# INFORMATION SHOWN:
Lemma payments_well_formed_witness :
  let s := run sample_encrypt_block sample_decrypt_block sample_key sample_md5
             [(sample_now, Start 42 (Some "bob"));
              (sample_now, PaymentProof 42 true (Some sample_plain))]
             (create_tables 0, ∅) in
  payments s.1 !! next_payment_id s.1 = None.
Proof.
  apply (proj2 (payments_well_formed sample_encrypt_block sample_decrypt_block
                  sample_key sample_md5
                  (run sample_encrypt_block sample_decrypt_block sample_key sample_md5
                     [(sample_now, Start 42 (Some "bob"));
                      (sample_now, PaymentProof 42 true (Some sample_plain))]
                     (create_tables 0, ∅))
                  (ex_intro _ 0
                     (ex_intro _ [(sample_now, Start 42 (Some "bob"));
                                  (sample_now, PaymentProof 42 true (Some sample_plain))]
                        eq_refl)))).
Defined.

Lemma download_counters_match_records_witness :
  let s := run sample_encrypt_block sample_decrypt_block sample_key sample_md5
             [(sample_now, Start 42 (Some "bob"));
              (sample_now, PaymentProof 42 true (Some sample_plain));
              (sample_now, Approve OPERATOR_ID 1);
              (sample_now,
               Upload (seqZ 1 16) OPERATOR_ID (Some "Safaricom")
                 (Some ("safaricom.hc", sample_plain)));
              (sample_now, Download true true 42 1);
              (sample_now + timedelta_days 1, Download true true 42 1);
              (sample_now + timedelta_days 2, Download true false 42 1)]
             (create_tables 0, ∅) in
  ∃ c u,
    configs s.1 !! 1 = Some c
    ∧ users s.1 !! 42 = Some u
    ∧ config_total_downloads c = 2
    ∧ total_downloads u = 2
    ∧ config_total_downloads c = download_count 1 (downloads s.1)
    ∧ 0 <= total_downloads u <= user_download_count 42 (downloads s.1).
Proof.
  intros s.
  destruct (download_counters_match_records sample_encrypt_block
              sample_decrypt_block sample_key sample_md5 s
              (ex_intro _ 0
                 (ex_intro _
                    [(sample_now, Start 42 (Some "bob"));
                     (sample_now, PaymentProof 42 true (Some sample_plain));
                     (sample_now, Approve OPERATOR_ID 1);
                     (sample_now,
                      Upload (seqZ 1 16) OPERATOR_ID (Some "Safaricom")
                        (Some ("safaricom.hc", sample_plain)));
                     (sample_now, Download true true 42 1);
                     (sample_now + timedelta_days 1, Download true true 42 1);
                     (sample_now + timedelta_days 2, Download true false 42 1)]
                    eq_refl)))
    as [Hc Hu].
  eexists _, _.
  split; [vm_compute; reflexivity|].
  split; [vm_compute; reflexivity|].
  split; [reflexivity|]. split; [reflexivity|].
  split; [apply Hc; vm_compute; reflexivity | apply Hu; vm_compute; reflexivity].
Defined.

Lemma file_rows_have_blobs_witness :
  let s := run sample_encrypt_block sample_decrypt_block sample_key sample_md5
             [(sample_now,
               Upload (seqZ 1 16) OPERATOR_ID (Some "Safaricom")
                 (Some ("safaricom.hc", sample_plain)))]
             (create_tables 0, ∅) in
  is_Some (s.2 !! ("configs/" +:+ generate_filename sample_md5 sample_now
                                     "safaricom.hc" OPERATOR_ID)).
Proof.
  intros s.
  apply (file_rows_have_blobs sample_encrypt_block sample_decrypt_block
           sample_key sample_md5 s
           (ex_intro _ 0
              (ex_intro _ [(sample_now,
                            Upload (seqZ 1 16) OPERATOR_ID (Some "Safaricom")
                              (Some ("safaricom.hc", sample_plain)))]
                 eq_refl))
           1
           (mk_config (generate_filename sample_md5 sample_now "safaricom.hc"
                         OPERATOR_ID)
              "Safaricom" "safaricom.hc" 5 sample_now
              (Some (sample_now + timedelta_days 30)) 0 1)).
  vm_compute. reflexivity.
Defined.

Lemma handle_upload_then_download_witness :
  (handle_upload sample_encrypt_block sample_key sample_md5 sample_now
     (seqZ 1 16) OPERATOR_ID (Some "Safaricom")
     (Some ("safaricom.hc", sample_plain))
     (sample_db "approved" None "approved") ∅).1.1
  = (ConfigUploaded 1, None).
Proof.
  pose proof (handle_upload_then_download sample_encrypt_block
                sample_decrypt_block sample_key sample_md5
                sample_cipher_is_block sample_cipher_inverse
                sample_now (seqZ 1 16) OPERATOR_ID "Safaricom" "safaricom.hc"
                sample_plain (sample_db "approved" None "approved") ∅) as H.
  cbv zeta in H. apply H.
  - split; [reflexivity|]. repeat constructor; discriminate.
  - repeat constructor; discriminate.
  - reflexivity.
  - reflexivity.
  - closed_range.
  - reflexivity.
  - intros k c Hc. vm_compute in Hc. discriminate Hc.
Defined.

Lemma delete_config_removes_file_witness :
  let out := delete_config_handler OPERATOR_ID 7
               (sample_catalog "approved" None None) sample_disk in
  configs out.1 !! 7 = None
  ∧ out.2 !! "configs/config_ab12cd34.hc.enc" = None.
Proof.
  pose proof (delete_config_removes_file sample_decrypt_block sample_key
                OPERATOR_ID 7 (sample_catalog "approved" None None) sample_disk
                (mk_config "config_ab12cd34.hc.enc" "Safaricom" "safaricom.hc"
                   5 0 None 0 1)
                eq_refl eq_refl) as H.
  cbv zeta in H. destruct H as (H1 & H2 & _). split; [exact H1 | exact H2].
Defined.

Lemma process_broadcast_counts_witness :
  ∃ successful failed,
    process_broadcast OPERATOR_ID true (fun k => bool_decide (k = 42))
      (sample_db "approved" None "approved")
    = (Some (successful, failed,
             Z.of_nat (size (users (sample_db "approved" None "approved")))),
       false)
    ∧ successful + failed
      = Z.of_nat (size (users (sample_db "approved" None "approved"))).
Proof.
  destruct (process_broadcast_counts OPERATOR_ID (fun k => bool_decide (k = 42))
              (sample_db "approved" None "approved") eq_refl)
    as (successful & failed & H1 & _ & _ & H2).
  exists successful, failed. split; [exact H1 | exact H2].
Defined.

Lemma get_time_until_expiry_rounds_down_witness :
  ∃ n, get_time_until_expiry sample_now
         (Some (sample_now + 36 * (3600 * 1000000)))
       = pretty n +:+ " day" +:+ plural_s n
       ∨ get_time_until_expiry sample_now
           (Some (sample_now + 36 * (3600 * 1000000)))
         = pretty n +:+ " hour" +:+ plural_s n
       ∨ get_time_until_expiry sample_now
           (Some (sample_now + 36 * (3600 * 1000000)))
         = pretty n +:+ " minute" +:+ plural_s n.
Proof.
  pose proof (get_time_until_expiry_rounds_down sample_now
                (sample_now + 36 * (3600 * 1000000))
                ltac:(vm_compute; discriminate)) as H.
  cbv zeta in H. destruct H as [n H]. exists n.
  destruct H as [[H _]|[[H _]|[H _]]].
  - left. exact H.
  - right. left. exact H.
  - right. right. exact H.
Defined.

Lemma show_user_status_advice_witness :
  ∃ page,
    show_user_status sample_now true 42
      (sample_db "approved" (Some (sample_now - timedelta_days 5)) "approved")
    = Some page
    ∧ page_action page = ActionReady
    ∧ page_subscription page = LineExpired.
Proof.
  destruct (show_user_status_advice sample_decrypt_block sample_key
              sample_now true 42
              (sample_db "approved" (Some (sample_now - timedelta_days 5)) "approved")
              (mk_user "bob" 0 (Some (sample_now - timedelta_days 5)) "approved" 3 0)
              eq_refl) as (page & H1 & _ & H2 & H3 & _).
  exists page. split; [exact H1|]. split.
  - apply H2. split; reflexivity.
  - apply H3. split; reflexivity.
Defined.

Lemma list_pending_payments_pages_witness :
  ∃ v, list_pending_payments OPERATOR_ID (Z.of_nat (0 / 5))
         (sample_db "pending" None "pending") = ListingPage v
       ∧ view_items v !! (0 mod 5)%nat
         = Some (payment_line_of (sample_db "pending" None "pending")
                   (1, mk_payment 42 200 0 "payments/payment_42_0.jpg"
                         "pending" None None)).
Proof.
  pose proof (list_pending_payments_pages OPERATOR_ID
                (sample_db "pending" None "pending") eq_refl) as H.
  cbv zeta in H. destruct H as (_ & H & _).
  apply (H 0%nat). vm_compute. reflexivity.
Defined.

Lemma list_users_lines_witness :
  ∃ v, list_users sample_now OPERATOR_ID 0
         (sample_db "approved" None "approved") = ListingPage v
       ∧ view_total v
         = Z.of_nat (size (users (sample_db "approved" None "approved"))).
Proof.
  destruct (list_users_lines sample_decrypt_block sample_key sample_now
              OPERATOR_ID 0 (sample_db "approved" None "approved")
              eq_refl (Z.le_refl 0)) as (v & H1 & H2 & _).
  exists v. split; [exact H1 | exact H2].
Defined.

Lemma handle_upload_name_taken_witness :
  let taken :=
    mk_config (generate_filename sample_md5 sample_now "safaricom.hc" OPERATOR_ID)
      "Safaricom" "safaricom.hc" 3 sample_now
      (Some (sample_now + timedelta_days 30)) 0 1 in
  let db := mk_db {[ OPERATOR_ID := operator_row ]} {[ 1 := taken ]} ∅ [] 2 1 in
  let out :=
    handle_upload sample_encrypt_block sample_key sample_md5 sample_now
      (seqZ 1 16) OPERATOR_ID (Some "Safaricom")
      (Some ("safaricom.hc", sample_plain)) db ∅ in
  out.1.1 = (FailedToSaveConfig, Some "Safaricom")
  ∧ out.1.2 = db
  ∧ out.2 !! ("configs/" +:+ filename taken)
      ≫= decrypt sample_decrypt_block sample_key
    = Some sample_plain.
Proof.
  intros taken db out.
  pose proof (handle_upload_name_taken sample_encrypt_block
                sample_decrypt_block sample_key sample_md5
                sample_cipher_is_block sample_cipher_inverse
                sample_now (seqZ 1 16) OPERATOR_ID "Safaricom" "safaricom.hc"
                sample_plain db ∅ 1 taken) as H.
  cbv zeta in H. fold out in H.
  destruct H as (H1 & H2 & H3 & _).
  - split; [reflexivity|]. repeat constructor; discriminate.
  - repeat constructor; discriminate.
  - reflexivity.
  - reflexivity.
  - reflexivity.
  - reflexivity.
  - split; [exact H1|]. split; [exact H2 | exact H3].
Defined.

# ASSIGNED TASK:
With "Lemma" as the string to look for, count the matching lines in the entries above and report only the number.

# EXERCISE SOLUTION:
11